Attention: Dr. Nathan Fischel
DAFNA Capital Management, LLC
10990 Wilshire Boulevard, Suite 1400
Los Angeles, California 90024
310-954-3200

________________________________________
(Name, Address and Telephone Number of Person
Authorized to Receive Notices and Communications)

September 29, 2016
________________________________________
(Date of Event which Requires Filing of this Statement)
If the filing person has previously filed a statement on Schedule 13G
to report the acquisition that is the subject of this Schedule 13D,
and is filing this schedule because of ss. 240.13d-1(e), 240.13d-1(f)
or 240.13d-1(g), check the following box. [X]

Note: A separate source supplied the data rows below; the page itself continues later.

Lemma reconnect_loop_fp env fuel :
  forall first k t last_err s s' n why,
    reconnect_loop json_loads fuel env first k t last_err s = Some (s', n, why) ->
    R s s'.
Proof.
  induction fuel as [|fuel IH]; intros first k t le s s' n why; [done|].
  simpl. destruct (k <? max_attempts)%nat.
  - pose proof (throttle_fp first k t (sleep_wait (env k)) s) as H1.
    destruct (throttle json_loads first k t (sleep_wait (env k)) s) as [[s1 t1] c].
    simpl in H1. destruct c; [by intros [= <- <- <-]|].
    pose proof (attempt_fp (env k) le s1) as H2.
    destruct (attempt json_loads (env k) le s1) as [[s2 le2] ctl]. simpl in H2.
    assert (H12 : R s s2) by (by eapply (fp_trans R HR)).
    destruct ctl.
    + intros Hrun. eapply (fp_trans R HR); [exact H12|by eapply IH].
    + by intros [= <- <- <-].
    + by intros [= <- <- <-].
  - intros [= <- <- <-]. apply (fp_refl R HR).
Qed.

Lemma do_reconnect_fp fuel env first s s' r :
  _do_reconnect json_loads fuel env first s = Some (s', r) -> R s s'.
Proof.
  unfold _do_reconnect.
  destruct (reconnect_enter s) as [s0|] eqn:He.
  - apply reconnect_enter_fp in He.
    destruct (reconnect_loop json_loads fuel env first 0 2 _ s0)
      as [[[s1 n] why]|] eqn:Hl; [|done].
    apply reconnect_loop_fp in Hl.
    assert (H1 : R s s1) by (by eapply (fp_trans R HR)).
    assert (Hlog : forall b : bool,
               R s (if b then log s1 ERROR (Msg_max_attempts max_attempts) else s1)).
    { intros [|]; [|done]. eapply then_benign; [exact H1|core_now]. }
    destruct why; intros [= <- <-];
      (eapply (fp_trans R HR); [|apply reconnect_finally_fp]);
      first [apply Hlog | exact H1].
  - intros [= <- <-]. apply (fp_benign R HR). core_now.
Qed.
(** A name with a space in it is reordered as the specification says. *)
Lemma reorder_name_spaced teacher :
  32 ∈ teacher -> reorder_name teacher = Ok (reorder_name_spec teacher).
Proof.
  intros Hin. unfold reorder_name, reorder_name_spec.
  pose proof (split_char_length 32 teacher) as Hl.
  change [32] with (py " ") in Hl.
  destruct (split (py " ") teacher) as [|p [|q ps]] eqn:E; simpl in Hl.
  - lia.
  - exfalso. apply (count_char_notin 32 teacher); [lia | done].
  - destruct (last (p :: q :: ps)) eqn:El; [|by apply last_None in El].
    change (removelast (p :: q :: ps)) with (p :: removelast (q :: ps)).
    done.
Qed.

(** A name without a space gets a space appended, which the reordering of
    the specification does not do. *)
Lemma reorder_name_single teacher :
  32 ∉ teacher ->
  reorder_name teacher = Ok (teacher ++ py " ")
  /\ reorder_name_spec teacher = teacher.
Proof.
  intros Hin. unfold reorder_name, reorder_name_spec.
  change (py " ") with [32]. rewrite split_char_notin by done. done.
Qed.

(** The teacher parser never raises: the index error of [name_parts[-1]]
    cannot happen, since a split always gives a piece. Outside the two
    sentinel cases it returns one name per entry, and every name has a
    space in it, so that no name is empty. *)
Theorem parse_teachers_total tag :
  exists names,
    parse_teachers tag = Ok names
    /\ (re_match MISSING_TEACHERS_RE (strip (text tag)) = false ->
        re_match NONPERSON_TEACHERS_RE (strip (text tag)) = false ->
        length names = length (split (py ", ") (strip (text tag)))
        /\ names <> []
        /\ Forall (fun name => 32 ∈ name) names).
Proof.
  destruct (re_match MISSING_TEACHERS_RE (strip (text tag))) eqn:H1.
  { exists []. unfold parse_teachers. rewrite H1. done. }
  destruct (re_match NONPERSON_TEACHERS_RE (strip (text tag))) eqn:H2.
  { exists [strip (text tag)]. unfold parse_teachers. rewrite H1, H2. done. }
  destruct (parse_teachers_names tag H1 H2) as (rs & Hp & Hrs).
  exists rs. split; [done|]. intros _ _.
  split; [by rewrite (Forall2_length _ _ _ Hrs)|]. split.
  - intros ->. apply Forall2_nil_inv_r in Hrs. by apply split_from_nonempty in Hrs.
  - clear Hp. induction Hrs as [|t r ts rs Hr _ IH]; constructor; [|done].
    unfold reorder_name in Hr.
    destruct (last (split (py " ") t)); [|done]. injection Hr as <-.
    rewrite elem_of_app, elem_of_cons. right. left. reflexivity.
Qed.

(** A cell without text, or with white space only, does not give the empty
    list: it gives one name, which is a single space. *)
Theorem parse_teachers_blank tag :
  strip (text tag) = [] -> parse_teachers tag = Ok [py " "].
Proof. intros H. unfold parse_teachers. rewrite H. reflexivity. Qed.

Lemma parse_teachers_blank_witness :
  strip (text (td (py "  "))) = [] /\ parse_teachers (td (py "  ")) = Ok [py " "].
Proof.
  split; [reflexivity|]. apply (parse_teachers_blank (td (py "  "))). reflexivity.
Defined.

(** The reordering in terms of tokens. The tokens of the reordered name are
    the last token of the name followed by its other tokens in their order,
    when the name has a space; a name of one token gets an empty token
    after it. *)
Theorem reorder_name_tokens teacher :
  exists init lst r,
    split (py " ") teacher = init ++ [lst]
    /\ reorder_name teacher = Ok r
    /\ split (py " ") r = match init with [] => [lst; []] | _ => lst :: init end.
Proof.
  pose proof (split_char_pieces 32 teacher) as Hp.
  change [32] with (py " ") in Hp.
  unfold reorder_name.
  destruct (last (split (py " ") teacher)) as [lst|] eqn:El;
    [|apply last_None in El; by apply split_from_nonempty in El].
  apply last_Some in El as [init El]. rewrite El in *.
  exists init, lst, (lst ++ py " " ++ join (py " ") init).
  rewrite removelast_last. split; [done|]. split; [done|].
  apply Forall_app in Hp as [Hinit Hlst]. apply Forall_cons in Hlst as [Hlst _].
  change (py " ") with [32].
  change (lst ++ [32] ++ join [32] init) with (lst ++ 32 :: join [32] init).
  rewrite split_char_app by done.
  destruct init as [|p ps]; [done|]. by rewrite split_join_char.
Qed.

(** Where every entry has a space, the parser returns the names reordered
    as the specification says, in the order of the entries. *)
Theorem parse_teachers_spaced_entries tag :
  re_match MISSING_TEACHERS_RE (strip (text tag)) = false ->
  re_match NONPERSON_TEACHERS_RE (strip (text tag)) = false ->
  Forall (fun entry => 32 ∈ entry) (split (py ", ") (strip (text tag))) ->
  parse_teachers tag
  = Ok (map reorder_name_spec (split (py ", ") (strip (text tag)))).
Proof.
  intros H1 H2 Hall.
  destruct (parse_teachers_names tag H1 H2) as (rs & -> & Hrs).
  f_equal. induction Hrs as [|t r ts rs Hr _ IH]; [done|].
  apply Forall_cons in Hall as [Ht Hall].
  rewrite reorder_name_spaced in Hr by done. injection Hr as <-.
  simpl. by rewrite IH.
Qed.

Lemma parse_teachers_spaced_entries_witness :
  let tag := td (py "Ana Maria Rojas, Juan Perez") in
  re_match MISSING_TEACHERS_RE (strip (text tag)) = false
  /\ re_match NONPERSON_TEACHERS_RE (strip (text tag)) = false
  /\ Forall (fun entry => 32 ∈ entry) (split (py ", ") (strip (text tag)))
  /\ parse_teachers tag = Ok [py "Rojas Ana Maria"; py "Perez Juan"].
Proof.
  intros tag.
  assert (H1 : re_match MISSING_TEACHERS_RE (strip (text tag)) = false)
    by reflexivity.
  assert (H2 : re_match NONPERSON_TEACHERS_RE (strip (text tag)) = false)
    by reflexivity.
  assert (H3 : Forall (fun entry => 32 ∈ entry)
                      (split (py ", ") (strip (text tag)))).
  { repeat constructor; apply (bool_decide_unpack _); vm_compute; exact I. }
  split; [exact H1|]. split; [exact H2|]. split; [exact H3|].
  exact (parse_teachers_spaced_entries tag H1 H2 H3).
Defined.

Note: Schedules filed in paper format shall include a signed original
 and five copies of the schedule, including all exhibits. See Rule 13d-7
 for other parties to whom copies are to be sent.
(Continued on following pages)
(Page 1 of 9 pages)
* The remainder of this cover page shall be filled out for a reporting
person's initial filing on this form with respect to the subject class
of securities, and for any subsequent amendment containing information
which would alter disclosures provided in a prior cover page.
The information required on the remainder of this cover page shall not
be deemed to be "filed" for the purpose of Section 18 of the Securities
Exchange Act of 1934 ("Act") or otherwise subject to the liabilities of
that section of the Act but shall be subject to all other provisions of
the Act (however, see the Notes).

1.	NAMES OF REPORTING PERSON

DAFNA Capital Management, LLC

2.	CHECK THE APPROPRIATE BOX IF A MEMBER OF A GROUP

(A)  [ ]
(B)  [ ]

3.	SEC USE ONLY


4.	SOURCE OF FUNDS
AF

5.	CHECK BOX IF DISCLOSURE OF LEGAL PROCEEDINGS IS REQUIRED
PURSUANT TO ITEMS 2(d) OR 2(e)

[ ]


6.	CITIZENSHIP OR PLACE OF ORGANIZATION
Delaware

NUMBER OF SHARES BENEFICIALLY OWNED BY EACH REPORTING PERSON WITH

7.	SOLE VOTING POWER

0

8.	SHARED VOTING POWER

1,372,862 (1)

9.	SOLE DISPOSITIVE POWER

0

10.	SHARED DISPOSITIVE POWER

1,372,862 (1)

11.	AGGREGATE AMOUNT BENEFICIALLY OWNED BY EACH REPORTING PERSON

1,372,862 (1)

12.	CHECK BOX IF THE AGGREGATE AMOUNT IN ROW (11) EXCLUDES
CERTAIN SHARES

[ ]

13.	PERCENT OF CLASS REPRESENTED BY AMOUNT IN ROW (11)

6.27%(2)

14.	TYPE OF REPORTING PERSON

IA

(1) Consists of shares of common stock ("Common Stock") of Stereotaxis,
Inc., a Delaware corporation (the "Issuer"), held by funds (the "Funds"),
of which DAFNA Capital Management, LLC, a Delaware limited liability
company ("DAFNA"), is the investment manager and general partner. Excludes
shares of Common Stock issuable upon conversion of preferred stock and
exercise of warrants held by the Funds as a result of the Ownership
Cap described herein.

(2) Based on 21,891,191 outstanding shares of Common Stock as of
September 26, 2016, as represented by the Issuer.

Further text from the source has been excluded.